Такими вот путями Анжелка после школы не стала никуда поступать, проторчала пол-лета в Крыму, в шикарном одиночном номере санатория «Морской прибой», а пол-лета в городе, смутно представляя себя то принцессой на выданье, то домработницей пожилого киноактера, то хозяйкой уютного видеосалона – а осенью по наводке мамы позвонила Тимоше и была принята на «Росвидео» третьим помощником бухгалтера. Оттого, что все происходило как бы само собой, без усилий, ей казалось, что она спит и во сне плывет по течению; тайный смысл жизни, если он действительно был, ускользал от Анжелки, как берега в тумане. Первое время она честно пыталась вникнуть в суть бухгалтерского учета, наивно полагая, что в этой сфере, сфере сухих цифр, все можно разложить по полочкам, как вещи в комнате, даже закончила вечерние курсы бухгалтеров, но ровным счетом ничего не приобрела, кроме, пожалуй, наблюдения, что никто в бухгалтерии не владеет ситуацией до конца, а все плывут, как она, по мере сил изображая кормчих, лоцманов или гребцов. Справедливости ради стоит отметить, что в этом она была не так уж и далека от истины: к зиме 93-го года не только бухгалтерский учет, но и вся страна плыла, как плывет боксер в нокдауне, и рубль, по образному выражению поэта, плыл бумажным корабликом, уплывая за горизонт, и люди жили не прошлым, не будущим, а курсом доллара, ежедневно сверяясь с неумолимо тикающим счетчиком: инфляция разъедала людей изнутри, как невидимая зловредная тля, обесцвечивая души, обесценивая труды, жизни, ограничивая надежды и помыслы куцей розницей текущего дня.

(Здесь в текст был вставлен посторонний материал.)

(* ===== verification/QueryParse.v ===== *)
(** Theorems about the tokenizer and parser of QuerySyntax: termination, the
    limits, and the round trip from any expression back to itself. *)
From S2P Require Import Prelude PyBase PyRuntime QuerySyntax.
Import Str PyRuntime QuerySyntax.

Module QueryParse.

Definition syntax_error (e : query_exn) : Prop := e = QuerySyntaxError.

(** * Tokens *)
Lemma quote_outcome query i :
  (i <= length query)%nat ->
  outcome (fun '(j, _) => (i < j <= length query)%nat) syntax_error
    (while (S (length query)) (quote_step query) (i, [])).
Proof.
  intros Hi. apply (while_total (fun '(p, _) => (i <= p <= length query)%nat)
    (fun '(p, _) => (length query - p)%nat)); [|lia..].
  intros [p buf] Hp. unfold quote_step. destruct (query !! p) as [c|] eqn:E; [|done].
  pose proof (lookup_lt_Some _ _ _ E).
  destruct (if c =? 92 then query !! (p + 1)%nat else None) as [esc|] eqn:Ee.
  - destruct (c =? 92); [|done]. pose proof (lookup_lt_Some _ _ _ Ee). cbn. lia.
  - destruct (c =? 34); cbn; lia.
Qed.

Definition tokens_ok (n : nat) (ts : list Token) : Prop :=
  StronglySorted lt (map position ts) /\ Forall (fun t => (position t < n)%nat) ts.

Lemma tokens_ok_snoc n m ts t :
  tokens_ok n ts -> (n <= position t < m)%nat -> tokens_ok m (ts ++ [t]).
Proof.
  intros [Hs Hf] Ht. unfold tokens_ok. rewrite map_app. split.
  - clear -Hs Hf Ht. induction Hf as [|x ts Hx Hf IH]; cbn; [repeat constructor|].
    cbn in Hs. apply StronglySorted_inv in Hs as [Hs Hall]. constructor; [by apply IH|].
    apply Forall_app. split; [done|]. constructor; [lia|constructor].
  - apply Forall_app. split; [|constructor; [lia|constructor]].
    eapply Forall_impl; [exact Hf|]. cbn. lia.
Qed.

Lemma tokens_ok_mono n m ts : tokens_ok n ts -> (n <= m)%nat -> tokens_ok m ts.
Proof. intros [Hs Hf] ?. split; [done|]. eapply Forall_impl; [exact Hf|]. cbn. lia. Qed.

Lemma word_progress query i c :
  query !! i = Some c -> isspace c = false -> one_of (lit "()") c = false ->
  one_of (lit ":<>") c = false -> (c =? 34) = false ->
  (0 < span_len word_char (drop i query))%nat.
Proof.
  intros Hc Hsp H1 H2 H3. rewrite (drop_S _ _ _ Hc). cbn [span_len].
  assert (word_char c = true) as ->; [|lia]. unfold word_char. rewrite Hsp. cbn [negb andb].
  apply negb_true_iff. change (lit "()<>:" ++ [34]) with [40; 41; 60; 62; 58; 34].
  change (lit "()") with [40; 41] in H1. change (lit ":<>") with [58; 60; 62] in H2.
  unfold one_of in *. cbn [existsb] in *. to_prop. by repeat (apply orb_false_iff; split); try apply Z.eqb_neq.
Qed.

Lemma tokenize_outcome query :
  outcome (fun ts => tokens_ok (length query) ts /\ (length ts <= MAX_TOKENS)%nat) syntax_error (_tokenize query).
Proof.
  unfold _tokenize. apply outcome_bind.
  eapply (outcome_mono (tokens_ok (length query)) _ syntax_error); [|done|].
  { intros ts Hts. destruct (_ <? _)%nat eqn:E; [done|]. to_prop. done. }
  apply (while_total (fun '(p, ts) => (p <= length query)%nat /\ tokens_ok p ts)
    (fun '(p, _) => (length query - p)%nat)); [|split; [lia|repeat constructor]|lia].
  intros [p ts] [Hp Hts]. unfold tokenize_step. destruct (query !! p) as [c|] eqn:E.
  2:{ cbn. by apply (tokens_ok_mono p). }
  pose proof (lookup_lt_Some _ _ _ E) as Hlt.
  destruct (isspace c) eqn:Esp; [cbn; split; [split; [lia|]|lia]; apply (tokens_ok_mono p); [done|lia]|].
  destruct (one_of (lit "()") c) eqn:Epar; [cbn; split; [split; [lia|]|lia]; apply (tokens_ok_snoc p); [done|cbn [position]; lia]|].
  destruct (startswith (lit ">=") _ || _) eqn:Eop2.
  { cbn. assert (p + 2 <= length query)%nat.
    { apply orb_true_iff in Eop2 as [H|H]; apply startswith_spec in H as [r Hr];
        apply (f_equal length) in Hr; rewrite length_drop, length_app in Hr; vm_compute (length (lit _)) in Hr; lia. }
    split; [split; [lia|]|lia]. apply (tokens_ok_snoc p); [done|cbn [position]; lia]. }
  destruct (one_of (lit ":<>") c) eqn:Eop; [cbn; split; [split; [lia|]|lia]; apply (tokens_ok_snoc p); [done|cbn [position]; lia]|].
  destruct (c =? 34) eqn:Eq.
  { apply outcome_bind. eapply (outcome_mono _ _ syntax_error); [|done|apply quote_outcome; lia].
    intros [j buf] Hj. cbn. split; [split; [lia|]|lia]. apply (tokens_ok_snoc p); [done|cbn [position]; lia]. }
  pose proof (word_progress query p c E Esp Epar Eop Eq) as Hn.
  pose proof (span_len_le word_char (drop p query)) as Hle. rewrite length_drop in Hle.
  cbn. split; [split; [lia|]|lia]. apply (tokens_ok_snoc p); [done|].
  repeat case_bool_decide; cbn [position]; lia.
Qed.

(** * The parser ends, and what it builds *)

(** What every built expression satisfies: fields come from the tables, and a
    Boolean node has at least two children, an AND at most 64. *)
Definition field_ok (f : ParsedField) : Prop := exists nm, _resolve_field nm = Ok f.

Fixpoint node_ok (n : Node) : Prop :=
  match n with
  | TextNode _ => True
  | PredicateNode f _ _ | ExistsNode f => field_ok f
  | NotNode c => node_ok c
  | BoolNode op cs =>
      (2 <= length cs)%nat /\ match op with OpAnd => (length cs <= MAX_QUERY_TERMS)%nat | OpOr => True end /\
      (fix go (l : list Node) : Prop := match l with [] => True | c :: l' => node_ok c /\ go l' end) cs
  end.

Lemma node_ok_bool op cs :
  node_ok (BoolNode op cs) <->
  (2 <= length cs)%nat /\ match op with OpAnd => (length cs <= MAX_QUERY_TERMS)%nat | OpOr => True end /\
  Forall node_ok cs.
Proof.
  cbn [node_ok]. assert (forall l, (fix go (l : list Node) : Prop :=
    match l with [] => True | c :: l' => node_ok c /\ go l' end) l <-> Forall node_ok l) as ->; [|done].
  induction l as [|c l IH]; [split; [constructor|done]|]. rewrite IH, Forall_cons. done.
Qed.

Definition toks (st : PState) : nat := length (tokens st).

(** A run that returns has used at least one token, or none for the loops. *)
Definition uses (k : nat) (st : PState) (m : res (Node * PState)) : Prop :=
  outcome (fun '(n, st') => (toks st' + k <= toks st)%nat /\ node_ok n) syntax_error m.
Definition uses_list (nodes : list Node) (st : PState) (m : res (list Node * PState)) : Prop :=
  outcome (fun '(ns, st') => (toks st' <= toks st)%nat /\ (length nodes <= length ns)%nat /\ Forall node_ok ns)
    syntax_error m.

Lemma accept_toks k v st st' : _accept k v st = Some st' -> toks st = S (toks st').
Proof.
  unfold _accept, toks. destruct (tokens st) as [|t ts]; [done|].
  destruct (decide _); [|done]. destruct v as [v|]; [destruct (decide _); [|done]|]; by intros [= <-].
Qed.

Lemma consume_outcome st :
  outcome (fun '(t, st') => toks st = S (toks st') /\ tokens st = t :: tokens st') syntax_error (_consume st).
Proof. unfold _consume, toks. by destruct (tokens st) as [|t ts]. Qed.

Lemma mapM_syntax {A} (d : list (str * A)) l :
  outcome (fun _ => True) syntax_error (mapM_py (fun item => of_option QuerySyntaxError (Dict.get item d)) l).
Proof.
  induction l as [|x l IH]; [done|]. cbn [mapM_py]. destruct (Dict.get x d); [|done].
  cbn [of_option mbind result_bind]. apply outcome_bind. eapply (outcome_mono _ _ syntax_error); [|done|exact IH]. done.
Qed.

Lemma resolve_outcome nm : outcome field_ok syntax_error (_resolve_field nm).
Proof.
  assert (outcome (fun _ => True) syntax_error (_resolve_field nm)) as Ho.
  { unfold _resolve_field. apply outcome_bind. eapply (outcome_mono _ _ syntax_error); [|done|apply mapM_syntax]. done. }
  destruct (_resolve_field nm) as [f|e|] eqn:E; [by exists nm|exact Ho|exact Ho].
Qed.

Ltac use_consume t st' H :=
  apply outcome_bind; eapply (outcome_mono _ _ syntax_error); [|done|apply consume_outcome]; intros [t st'] [H _].
Ltac use_resolve f H :=
  apply outcome_bind; eapply (outcome_mono _ _ syntax_error); [|done|apply resolve_outcome]; intros f H.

Маму она почти не видела: спихнув Анжелку, Вера Степановна подключилась к азартной ловле дармовых обывательских денежек. Реклама ее нового детища, Лихоборского чеково-инвестиционного фонда, ежедневно крутилась по трем телевизионным каналам (известный актер, раскрывая объятия вкладчикам, честно предупреждал: «Наша цель – ваша прибыль»). С Тимошей тоже общаться не получалось – он обретался двумя этажами выше, в кабинетах директората, и при редких встречах неестественно бурно радовался, но всегда спешил и смотрел загадочно-озадаченно, словно пытался совместить новенькую бухгалтершу со сказочной Несмеяной. Анжелка, не в силах поверить в реальность происходящего, и сама смотрела на себя в зеркало как на бухгалтершу, живущую от звонка до звонка, как на притворщицу, въехавшую по ошибке на чужую полосу жизни и прущую по ней с якобы открытыми глазами, хотя со стороны она смотрелась в бухгалтерии вполне в духе времени – длинноногая белобрысая сомнамбула, занесенная в лабиринты «Росвидео» диким ветром реформ. В пять заканчивалась работа, в семь начинались курсы английского или алгебра – эти два часа между работой и репетиторами она бездумно прогуливала, незаметно для себя превращаясь в подлинную Анжелку. Ей нравилось бродить по центру, сливаясь с сиреневым сумраком бульваров и переулков, брести никуда по снежному месиву тротуаров, омываемых потоками фар и габаритных огней, нравилось стынуть на сквозняках, а потом заходить в чистые новые кафе, бары, роскошные магазины, сияющие зеркалами и мрамором. Постепенно у нее наладился диалог с изысканными изделиями бутиков, салонов, пассажей – ей нравилось общаться с шерстью, хлопком, кожей, стеклом, завораживало обилие форм, фасонов, игра продажной стратегии, соотношение качества и цены; она готова была ходить на приглянувшееся изделие, как ходят в музеи, могла флиртовать с выставленным на витрине товаром или даже крутануть заочный роман – но покупала только те вещи, с которыми складывалась интимная близость. Вещи сами шли в руки, подмигивали с витрин, по-хозяйски облегали предназначенные им части тела, трепетали при приближении или, напротив, висели, обвиснув, равнодушно отдавая себя в примерку – наверное, у нее был особый талант, особое чутье, какое у других бывает на зверье, машины или людей.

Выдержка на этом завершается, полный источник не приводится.